Science is in crisis. Everyone in the scientific community knows about it but few want to talk about it. The crisis is one of honesty. A junior scientist (like me) asks himself a similar question to Galileo in 1633: how much honesty is desirable in science?
According to nearly all empirical scientific publications that I have read, scientists allegedly work like this:
Scientists call this ‘the story’ of the paper. This ‘story framework’ is so entrenched in science that the vast majority of scientific publications are required to be organised according to its structure: 1) Introduction, 2) Methods, 3) Results, 4) Discussion. My own publication is no exception.
However, virtually all scientists know that ‘the story’ is not really true. It is merely an ideal-case-scenario. Usually, the process looks more like this:
Scientists call some of the added red arrows questionable research practices (or QRP for short). The red arrows stand for (going from left to right, top to bottom):
1) adjusting the hypothesis based on the experimental set-up. This is particularly true when a) working with an old data-set, b) the set-up is accidentally different from the intended one, etc.
2) changing design details (e.g., how many participants, how many conditions to include, how many/which measures of interest to focus on) depending on the results these changes produce.

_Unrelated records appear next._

(* ===== verification/Breaker.v ===== *)
(** * internal/resilience/breaker.go: the circuit breaker

    The state machine of one provider and model, local or backed by a shared
    store.  A method that holds the mutex throughout is one function of the
    breaker and of one reading [now] of the clock; the methods that do Redis
    I/O outside the mutex are their composition.  Such a method of the source
    reads the clock again after each round trip; here all its readings are one
    instant [now], as if the round trips took no time on the replica's clock,
    while the store has a clock [t] of its own.  The store is the interface
    [BreakerStore], declared next to its consumer as in the source. *)

From S2P Require Import Prelude Redis.

(** ** Configuration and state *)

Inductive State := StateClosed | StateOpen | StateHalfOpen.

#[export] Instance State_eq_dec : EqDecision State.
Proof. solve_decision. Defined.

Definition State_String (s : State) : string :=
  match s with
  | StateClosed => "closed"
  | StateOpen => "open"
  | StateHalfOpen => "half_open"
  end.

Record BreakerConfig := {
  FailureThreshold : Z;
  Window : Z;
  CooldownBase : Z;
  CooldownMax : Z;
  SuccessThreshold : Z;
  ProbeTimeout : Z;
  StateCacheTTL : Z
}.

Inductive config_error :=
| BadFailureThreshold | BadWindow | BadCooldownBase | BadCooldownMax
| BadSuccessThreshold | BadProbeTimeout | BadStateCacheTTL.

Definition validate (c : BreakerConfig) : option config_error :=
  if FailureThreshold c <=? 0 then Some BadFailureThreshold
  else if Window c <=? 0 then Some BadWindow
  else if CooldownBase c <=? 0 then Some BadCooldownBase
  else if CooldownMax c <? CooldownBase c then Some BadCooldownMax
  else if SuccessThreshold c <=? 0 then Some BadSuccessThreshold
  else if ProbeTimeout c <=? 0 then Some BadProbeTimeout
  else if StateCacheTTL c <=? 0 then Some BadStateCacheTTL
  else None.

(** The fleet's view of one breaker. *)
Record SharedState := { ss_State : State; ss_Reopens : Z; ss_Successes : Z }.

Definition SharedState_zero : SharedState :=
  {| ss_State := StateClosed; ss_Reopens := 0; ss_Successes := 0 |}.

(** Instants are nanoseconds; [cachedAt] is [None] for the zero [time.Time]. *)
Record Breaker := {
  state : State;
  failures : list Z;
  successStreak : Z;
  probeInFlight : bool;
  probeStartedAt : Z;
  openedAt : Z;
  cooldown : Z;
  reopens : Z;
  hasStore : bool;
  unpublished : bool;
  cached : SharedState;
  cachedOK : bool;
  cachedAt : option Z
}.

(** A method that assigns some fields of the breaker and leaves the others. *)
Definition with_machine (b : Breaker) s fl ss pf pa oa cd ro : Breaker :=
  {| state := s; failures := fl; successStreak := ss; probeInFlight := pf;
     probeStartedAt := pa; openedAt := oa; cooldown := cd; reopens := ro;
     hasStore := hasStore b; unpublished := unpublished b;
     cached := cached b; cachedOK := cachedOK b; cachedAt := cachedAt b |}.

Definition with_cache (b : Breaker) c ok at_ : Breaker :=
  {| state := state b; failures := failures b; successStreak := successStreak b;
     probeInFlight := probeInFlight b; probeStartedAt := probeStartedAt b;
     openedAt := openedAt b; cooldown := cooldown b; reopens := reopens b;
     hasStore := hasStore b; unpublished := unpublished b;
     cached := c; cachedOK := ok; cachedAt := at_ |}.

Definition with_unpublished (b : Breaker) u : Breaker :=
  {| state := state b; failures := failures b; successStreak := successStreak b;
     probeInFlight := probeInFlight b; probeStartedAt := probeStartedAt b;
     openedAt := openedAt b; cooldown := cooldown b; reopens := reopens b;
     hasStore := hasStore b; unpublished := u;
     cached := cached b; cachedOK := cachedOK b; cachedAt := cachedAt b |}.

Definition NewSharedBreaker (cfg : BreakerConfig) (store : bool)
    : result config_error Breaker :=
  match validate cfg with
  | Some e => Err e
  | None => Ok {| state := StateClosed; failures := []; successStreak := 0;
                  probeInFlight := false; probeStartedAt := 0; openedAt := 0;
                  cooldown := CooldownBase cfg; reopens := 0;
                  hasStore := store; unpublished := false;
                  cached := SharedState_zero; cachedOK := false; cachedAt := None |}
  end.

Definition NewBreaker (cfg : BreakerConfig) : result config_error Breaker :=
  NewSharedBreaker cfg false.

(** ** The local machine *)

Definition maxCooldownExponent : Z := 20.

Definition nextCooldown (cfg : BreakerConfig) (reopens : Z) : Z :=
  let exponent := reopens - 1 in
  let exponent := if exponent <? 0 then 0 else exponent in
  let exponent := if maxCooldownExponent <? exponent then maxCooldownExponent else exponent in
  let d := shl64 (CooldownBase cfg) exponent in
  if (d <=? 0) || (CooldownMax cfg <? d) then CooldownMax cfg else d.

Fixpoint pruneBefore (ts : list Z) (cutoff : Z) : list Z :=
  match ts with
  | [] => []
  | t :: ts' => if t <? cutoff then pruneBefore ts' cutoff else ts
  end.

Definition setState (now : Z) (next : State) (b : Breaker) : Breaker :=
  with_machine b next (failures b) (successStreak b) false (probeStartedAt b)
    (if decide (next = StateOpen) then now else openedAt b) (cooldown b) (reopens b).

Definition releaseProbe (b : Breaker) : Breaker :=
  with_machine b (state b) (failures b) (successStreak b) false (probeStartedAt b)
    (openedAt b) (cooldown b) (reopens b).

Definition usesStore (b : Breaker) : bool := hasStore b && negb (unpublished b).

Definition open (cfg : BreakerConfig) (now : Z) (b : Breaker) : Breaker :=
  let ro := reopens b + 1 in
  setState now StateOpen
    (with_machine b (state b) [] 0 (probeInFlight b) (probeStartedAt b)
       (openedAt b) (nextCooldown cfg ro) ro).

Definition claimProbe (cfg : BreakerConfig) (now : Z) (b : Breaker) : bool * Breaker :=
  if probeInFlight b && (now - probeStartedAt b <? ProbeTimeout cfg)
  then (false, b)
  else (true, with_machine b (state b) (failures b) (successStreak b) true now
                (openedAt b) (cooldown b) (reopens b)).

Definition allowLocal (cfg : BreakerConfig) (now : Z) (b : Breaker) : bool * Breaker :=
  let b := if bool_decide (state b = StateOpen) && (cooldown b <=? now - openedAt b)
           then setState now StateHalfOpen b else b in
  match state b with
  | StateClosed => (true, b)
  | StateHalfOpen => claimProbe cfg now b
  | StateOpen => (false, b)
  end.

(** Returns whether the shared store still needs telling. *)
Definition recordSuccessLocally (cfg : BreakerConfig) (now : Z) (b : Breaker)
    : bool * Breaker :=
  let b := releaseProbe b in
  if bool_decide (state b ≠ StateHalfOpen) then (false, b)
  else if usesStore b then (true, b)
  else
    let ss := successStreak b + 1 in
    if SuccessThreshold cfg <=? ss
    then (false, setState now StateClosed
                   (with_machine b (state b) (failures b) ss (probeInFlight b)
                      (probeStartedAt b) (openedAt b) (CooldownBase cfg) 0))
    else (false, with_machine b (state b) (failures b) ss (probeInFlight b)
                   (probeStartedAt b) (openedAt b) (cooldown b) (reopens b)).

(** Returns the episode to publish, if one was opened and a store is in play. *)
Definition recordFailureLocally (cfg : BreakerConfig) (now : Z) (b : Breaker)
    : (Z * Z * bool) * Breaker :=
  let b := releaseProbe b in
  match state b with
  | StateHalfOpen =>
      let b := open cfg now b in ((cooldown b, reopens b, usesStore b), b)
  | StateClosed =>
      let fl := pruneBefore (failures b ++ [now]) (now - Window cfg) in
      let b := with_machine b (state b) fl (successStreak b) (probeInFlight b)
                 (probeStartedAt b) (openedAt b) (cooldown b) (reopens b) in
      if Z.of_nat (length fl) <? FailureThreshold cfg then ((0, 0, false), b)
      else let b := open cfg now b in ((cooldown b, reopens b, usesStore b), b)
  | StateOpen => ((0, 0, false), b)
  end.

(** The part of [Reset] that runs under the mutex. *)
Definition resetLocally (cfg : BreakerConfig) (now : Z) (b : Breaker) : Breaker :=
  let b := with_unpublished
             (with_machine b (state b) [] 0 false (probeStartedAt b)
                (openedAt b) (CooldownBase cfg) 0) false in
  if bool_decide (state b ≠ StateClosed) then setState now StateClosed b else b.

(** ** Reporting *)

Record BreakerSnapshot := {
  sn_State : State; sn_Failures : Z; sn_FailureThreshold : Z;
  sn_SuccessStreak : Z; sn_SuccessThreshold : Z; sn_Reopens : Z;
  sn_ProbeInFlight : bool; sn_Cooldown : Z; sn_CooldownRemaining : Z
}.

Definition Inspect (cfg : BreakerConfig) (now : Z) (b : Breaker) : BreakerSnapshot :=
  let cutoff := now - Window cfg in
  let elapsed := now - openedAt b in
  {| sn_State := state b;
     sn_Failures := countb (λ t, negb (t <? cutoff)) (failures b);
     sn_FailureThreshold := FailureThreshold cfg;
     sn_SuccessStreak := successStreak b;
     sn_SuccessThreshold := SuccessThreshold cfg;
     sn_Reopens := reopens b;
     sn_ProbeInFlight := probeInFlight b;
     sn_Cooldown := cooldown b;
     sn_CooldownRemaining :=
       if bool_decide (state b = StateOpen) && (elapsed <? cooldown b)
       then cooldown b - elapsed else 0 |}.

(** ** The shared store, as an interface

    [Load], [Open], [RecordProbeSuccess], [ClaimProbe] and [Reset] of the
    source's [BreakerStore].  [t] is the store's own clock; an operation whose
    reply does not arrive is an error, and may or may not have run. *)
Class BreakerStore (S : Type) := {
  st_Load : Z → net_fate → S → result unit SharedState;
  st_Open : Z → net_fate → Z → Z → S → result unit unit * S;
  st_RecordProbeSuccess : Z → net_fate → Z → S → result unit SharedState * S;
  st_ClaimProbe : Z → net_fate → Z → S → result unit bool * S;
  st_Reset : net_fate → S → result unit unit * S
}.

Section shared.
Context {S} `{!BreakerStore S} (cfg : BreakerConfig).

Definition sharedState (now t : Z) (f : net_fate) (b : Breaker) (s : S)
    : option SharedState * Breaker :=
  let fresh := match cachedAt b with
               | Some at_ => now - at_ <? StateCacheTTL cfg
               | None => false
               end in
  if fresh then ((if cachedOK b then Some (cached b) else None), b)
  else match st_Load t f s with
       | Err _ => (None, with_cache b SharedState_zero false (Some now))
       | Ok shared => (Some shared, with_cache b shared true (Some now))
       end.

Definition installShared (now : Z) (shared : SharedState) (b : Breaker) : Breaker :=
  with_cache b shared true (Some now).

Definition invalidateShared (b : Breaker) : Breaker :=
  with_cache b (cached b) (cachedOK b) None.

Definition claimSharedProbe (t : Z) (f : net_fate) (s : S) : bool * S :=
  match st_ClaimProbe t f (ProbeTimeout cfg) s with
  | (Err _, s') => (false, s')
  | (Ok ok, s') => (ok, s')
  end.

(** The mirror step of [allowShared], under the mutex. *)
Definition adoptShared (now : Z) (shared : SharedState) (b : Breaker) : Breaker :=
  let b := if bool_decide (ss_State shared ≠ state b)
           then setState now (ss_State shared) b else b in
  with_machine b (state b) (failures b) (ss_Successes shared) (probeInFlight b)
    (probeStartedAt b) (openedAt b) (cooldown b) (ss_Reopens shared).

Definition allowShared (now t : Z) (f : net_fate) (shared : SharedState)
    (b : Breaker) (s : S) : bool * Breaker * S :=
  let b := adoptShared now shared b in
  match ss_State shared with
  | StateClosed => (true, b, s)
  | StateHalfOpen => let '(ok, s') := claimSharedProbe t f s in (ok, b, s')
  | StateOpen => (false, b, s)
  end.

(** [fl] is the fate of the [Load] and [fc] of the probe claim, when the
    call makes them. *)
Definition Allow (now t : Z) (fl fc : net_fate) (b : Breaker) (s : S)
    : bool * Breaker * S :=
  if usesStore b then
    match sharedState now t fl b s with
    | (Some shared, b') => allowShared now t fc shared b' s
    | (None, b') => let '(ok, b'') := allowLocal cfg now b' in (ok, b'', s)
    end
  else let '(ok, b') := allowLocal cfg now b in (ok, b', s).

Definition publishProbeSuccess (now t : Z) (f : net_fate) (b : Breaker) (s : S)
    : Breaker * S :=
  match st_RecordProbeSuccess t f (SuccessThreshold cfg) s with
  | (Err _, s') => (invalidateShared b, s')
  | (Ok shared, s') =>
      let b := installShared now shared b in
      let b := with_machine b (state b) (failures b) (ss_Successes shared)
                 (probeInFlight b) (probeStartedAt b) (openedAt b) (cooldown b) (reopens b) in
      let b := if bool_decide (ss_State shared ≠ state b)
               then setState now (ss_State shared) b else b in
      (if bool_decide (ss_State shared = StateClosed)
       then with_unpublished
              (with_machine b (state b) (failures b) (successStreak b) (probeInFlight b)
                 (probeStartedAt b) (openedAt b) (CooldownBase cfg) 0) false
       else b, s')
  end.

Definition RecordSuccess (now t : Z) (f : net_fate) (b : Breaker) (s : S) : Breaker * S :=
  let '(publish, b) := recordSuccessLocally cfg now b in
  if publish then publishProbeSuccess now t f b s else (b, s).

Definition publishOpen (now t : Z) (f : net_fate) (cd ro : Z) (b : Breaker) (s : S)
    : Breaker * S :=
  match st_Open t f cd ro s with
  | (Err _, s') => (invalidateShared (with_unpublished b true), s')
  | (Ok _, s') =>
      (with_unpublished
         (installShared now {| ss_State := StateOpen; ss_Reopens := ro; ss_Successes := 0 |} b)
         false, s')
  end.

Definition RecordFailure (now t : Z) (f : net_fate) (b : Breaker) (s : S) : Breaker * S :=
  let '((cd, ro, opened), b) := recordFailureLocally cfg now b in
  if opened then publishOpen now t f cd ro b s else (b, s).

Definition Reset (now : Z) (f : net_fate) (b : Breaker) (s : S)
    : result unit unit * Breaker * S :=
  let '(err, b, s) :=
    if hasStore b
    then let '(e, s') := st_Reset f s in
         (e, installShared now {| ss_State := StateClosed; ss_Reopens := 0;
                                  ss_Successes := 0 |} b, s')
    else (Ok tt, b, s) in
  (err, resetLocally cfg now b, s).
End shared.
Lemma local_ok_failure cfg now b :
  config_ok cfg → local_ok cfg now b → local_ok cfg now (run_op cfg now OpFailure b).
Proof.
  intros Hok Hb. apply local_ok_release in Hb.
  unfold run_op, recordFailureLocally. set (b' := releaseProbe b) in *. clearbody b'.
  destruct Hb as [Hst Hs Hp Hc Ht Hpr]. destruct (state b') eqn:Hstate.
  - set (fl := pruneBefore _ _). set (b1 := with_machine b' _ fl _ _ _ _ _ _).
    destruct (Z.ltb_spec (Z.of_nat (length fl)) (FailureThreshold cfg)); simpl.
    + assert (StronglySorted Z.le (failures b' ++ [now])) as Hsn by by apply StronglySorted_snoc.
      assert (fl = keep (λ t, now - Window cfg <=? t) (failures b' ++ [now])) as Hfl
        by by apply pruneBefore_keep.
      subst b1. split; fields; try done.
      * rewrite Hfl. by apply keep_StronglySorted.
      * rewrite Hfl, Forall_forall. intros x [[Hx|Hx]%elem_of_app _]%elem_of_keep.
        { rewrite Forall_forall in Hp. by apply Hp. }
        { apply list_elem_of_singleton in Hx as ->. lia. }
      * intros _. destruct (Hc eq_refl) as (? & ? & _). done.
    + apply local_ok_open; [done| |done]. destruct (Hc eq_refl) as (Hr & _). subst b1. simpl. lia.
  - simpl. split; rewrite ?Hstate; done.
  - simpl. apply local_ok_open; [done| |done]. destruct Ht as (? & _); [done|]. lia.
Qed.

Lemma local_ok_reset cfg now b :
  config_ok cfg → local_ok cfg now b → local_ok cfg now (run_op cfg now OpReset b).
Proof.
  intros Hok [Hst _ _ _ _ _]. apply config_ok_fields in Hok as (? & ? & ? & ? & ? & ?).
  unfold run_op, resetLocally. case_bool_decide as Hc; fields; split; simpl; try done;
    try constructor; intros; try done; try lia; try congruence.
Qed.

Lemma reach_local_ok cfg now b : config_ok cfg → reach cfg now b → local_ok cfg now b.
Proof.
  intros Hok. induction 1 as [now b Hn|now now' op b _ IH Hle].
  - unfold NewBreaker, NewSharedBreaker in Hn. rewrite Hok in Hn. simplify_eq.
    apply config_ok_fields in Hok as (? & ? & ? & ? & ? & ?).
    split; simpl; try done; try constructor; intros; try done; try lia.
  - apply (local_ok_later _ _ now') in IH; [|done]. destruct op.
    + by apply local_ok_allow.
    + by apply local_ok_success.
    + by apply local_ok_failure.
    + by apply local_ok_reset.
Qed.

(** With no store the exported methods are the local machine. *)
Lemma Allow_local {S} `{!BreakerStore S} cfg now t fl fc b (s : S) :
  hasStore b = false →
  Allow cfg now t fl fc b s = ((allowLocal cfg now b).1, (allowLocal cfg now b).2, s).
Proof. intros H. unfold Allow, usesStore. rewrite H. simpl. by destruct (allowLocal _ _ _). Qed.

Lemma RecordSuccess_local {S} `{!BreakerStore S} cfg now t f b (s : S) :
  hasStore b = false →
  RecordSuccess cfg now t f b s = ((recordSuccessLocally cfg now b).2, s).
Proof.
  intros H. unfold RecordSuccess, recordSuccessLocally, usesStore. fields. rewrite H. simpl.
  by repeat case_match; simplify_eq.
Qed.

Lemma RecordFailure_local {S} `{!BreakerStore S} cfg now t f b (s : S) :
  hasStore b = false →
  RecordFailure cfg now t f b s = ((recordFailureLocally cfg now b).2, s).
Proof.
  intros H. unfold RecordFailure, recordFailureLocally, usesStore, open. fields. rewrite H. simpl.
  by repeat case_match; simplify_eq/=.
Qed.

(** C18: the invariant of every state a local breaker can reach by requests,
    reports and resets in any order: closed means no episode is counted, the
    base cooldown and fewer failures than the threshold; open and half-open
    mean at least one episode, the cooldown of that episode, an empty window
    and a success streak short of the threshold; a probe is outstanding only
    in half-open. *)
Theorem breaker_invariant cfg now b :
  config_ok cfg → reach cfg now b →
  (state b = StateClosed →
     reopens b = 0 ∧ cooldown b = CooldownBase cfg ∧
     Z.of_nat (length (failures b)) < FailureThreshold cfg) ∧
  (state b ≠ StateClosed →
     1 ≤ reopens b ∧ cooldown b = nextCooldown cfg (reopens b) ∧ failures b = [] ∧
     0 ≤ successStreak b < SuccessThreshold cfg ∧ openedAt b ≤ now) ∧
  (probeInFlight b = true → state b = StateHalfOpen ∧ probeStartedAt b ≤ now).
Proof. intros Hok Hr. by destruct (reach_local_ok _ _ _ Hok Hr). Qed.

(** a closed breaker opens on a failure exactly when the failures of the
    last [Window], this one included, number at least [FailureThreshold]; it
    then counts its first episode from now at the base cooldown.  Short of
    that it stays closed and its window is exactly those failures. *)
Theorem RecordFailure_sliding_window cfg now now' b :
  config_ok cfg → reach cfg now b → now ≤ now' → state b = StateClosed →
  let recent := keep (λ t, now' - Window cfg <=? t) (failures b ++ [now']) in
  let b' := (recordFailureLocally cfg now' b).2 in
  if Z.of_nat (length recent) <? FailureThreshold cfg
  then state b' = StateClosed ∧ failures b' = recent
  else state b' = StateOpen ∧ reopens b' = 1 ∧ cooldown b' = nextCooldown cfg 1 ∧
       openedAt b' = now' ∧ failures b' = [].
Proof.
  intros Hok Hr Hle Hst recent b'.
  destruct (local_ok_later _ _ now' _ Hle (reach_local_ok _ _ _ Hok Hr)) as [_ Hs Hp Hc _ _].
  assert (pruneBefore (failures b ++ [now']) (now' - Window cfg) = recent) as Hpr.
  { by apply pruneBefore_keep, StronglySorted_snoc. }
  subst b'. unfold recordFailureLocally. fields. rewrite Hst, Hpr.
  destruct (Z.of_nat (length recent) <? FailureThreshold cfg); simpl; [done|].
  destruct (Hc Hst) as (-> & _). done.
Qed.

Lemma allowLocal_half_open cfg now b :
  state b = StateHalfOpen → allowLocal cfg now b = claimProbe cfg now b.
Proof.
  intros Hst. unfold allowLocal. rewrite bool_decide_eq_false_2 by (by rewrite Hst).
  simpl. by rewrite Hst.
Qed.

(** A run of [Allow] calls at the given instants, with every answer. *)
Fixpoint allow_run (cfg : BreakerConfig) (ts : list Z) (b : Breaker) : list bool * Breaker :=
  match ts with
  | [] => ([], b)
  | t :: ts' => let '(ok, b') := allowLocal cfg t b in
                let '(oks, b'') := allow_run cfg ts' b' in (ok :: oks, b'')
  end.

(** The machine after a history of timed operations, requests, outcome
    reports and resets in any order. *)
Definition timeline (cfg : BreakerConfig) (evs : list (Z * lop)) (b : Breaker) : Breaker :=
  foldl (λ b e, run_op cfg e.1 e.2 b) b evs.

(** A request admitted by a half-open breaker holds the slot from its instant. *)
Lemma admitted_holds_slot cfg t b :
  (allowLocal cfg t b).1 = true → state (allowLocal cfg t b).2 = StateHalfOpen →
  probeInFlight (allowLocal cfg t b).2 = true ∧ probeStartedAt (allowLocal cfg t b).2 = t.
Proof.
  unfold allowLocal, claimProbe.
  destruct (bool_decide _ && _); fields; [done|].
  destruct (state b) eqn:Hst; simpl; rewrite ?Hst; try done. by destruct (_ && _).
Qed.

Lemma held_slot_refuses cfg t b :
  state b = StateHalfOpen → probeInFlight b = true →
  t < probeStartedAt b + ProbeTimeout cfg → allowLocal cfg t b = (false, b).
Proof.
  intros Hst Hpf Ht. rewrite allowLocal_half_open by done. unfold claimProbe. rewrite Hpf.
  by destruct (Z.ltb_spec (t - probeStartedAt b) (ProbeTimeout cfg)); [|lia].
Qed.

Lemma free_slot_admits cfg t b :
  state b = StateHalfOpen →
  probeInFlight b = false ∨ probeStartedAt b + ProbeTimeout cfg ≤ t →
  (allowLocal cfg t b).1 = true ∧ state (allowLocal cfg t b).2 = StateHalfOpen.
Proof.
  intros Hst Hfree. rewrite allowLocal_half_open by done. unfold claimProbe.
  destruct (probeInFlight b); simpl; [|done].
  destruct (Z.ltb_spec (t - probeStartedAt b) (ProbeTimeout cfg)); [|done].
  destruct Hfree; [done|lia].
Qed.

Lemma held_slot_run cfg ts b :
  state b = StateHalfOpen → probeInFlight b = true →
  Forall (λ t, t < probeStartedAt b + ProbeTimeout cfg) ts →
  allow_run cfg ts b = (map (λ _, false) ts, b).
Proof.
  intros Hst Hpf. induction 1 as [|t ts Ht _ IH]; [done|]. simpl.
  by rewrite held_slot_refuses, IH.
Qed.

Lemma held_slot_timeline cfg evs b :
  state b = StateHalfOpen → probeInFlight b = true →
  Forall (λ e, e.1 < probeStartedAt b + ProbeTimeout cfg) evs →
  Forall (λ e, e.2 = OpAllow) evs → timeline cfg evs b = b.
Proof.
  intros Hst Hpf Ht. induction Ht as [|[t op] evs Ht _ IH]; [done|].
  intros [Hop Hops]%Forall_cons. simpl in *. subst op. simpl.
  rewrite held_slot_refuses by done. by apply IH.
Qed.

3) analysing until results are easy to interpret.
4) analysing until results are statistically desirable (‘significant results’), i.e. so-called p-hacking.
5) hypothesising after results are known (so-called HARKing).
The outcome is a collection of blatantly unrealistic ‘stories’ in scientific publications. Compare this to the more realistic literature on clinical trials for new drugs. More than half the drugs fail the trial (Goodman, 2014). In contrast, nearly all ‘stories’ in the wider scientific literature are success stories. How?
Joseph Simmons and colleagues (2011) give an illustration of how to produce spurious successes. They simulated the situation of researchers engaging in the second point above (changing design details based on results). Let’s assume that the hypothesised effect is not real. How many experiments will erroneously find an effect at the conventional 5% significance criterion? Well, 5% of experiments should (scientists have agreed that this number is low enough to be acceptable). However, thanks to the questionable research practices outlined above this number can be boosted. For example, sampling participants until the result is statistically desirable leads to up to 22% of experiments reporting a ‘significant result’ even though there is no effect to be found. It is estimated that 70% of US psychologists have done this (John et al., 2012). When such a practice is combined with other, similar design changes, up to 61% of experiments falsely report a significant effect. Why do we do this?
The Pope of 1633 is back
If we know that the scientific literature is unrealistic why don’t we just drop the pretense and just tell it as it is? The reason is simple: because you like the scientific wonderland of success stories. If you are a scientist reader, you like to base the evaluation of scientific manuscripts on the ‘elegance’ (simplicity, straight-forwardness) of the text. This leaves no room for telling you what really happened. You also like to base the evaluation of your colleagues on the quantity and the ‘impact’ of their scientific output. QRPs are essentially a career requirement in such a system. If you are a lay reader, you like the research you fund (via tax money) to be sexy, easy and simple. Scientific data are as messy as the real world but the reported results are not. They are meant to be easily digestible (‘elegant’) insights.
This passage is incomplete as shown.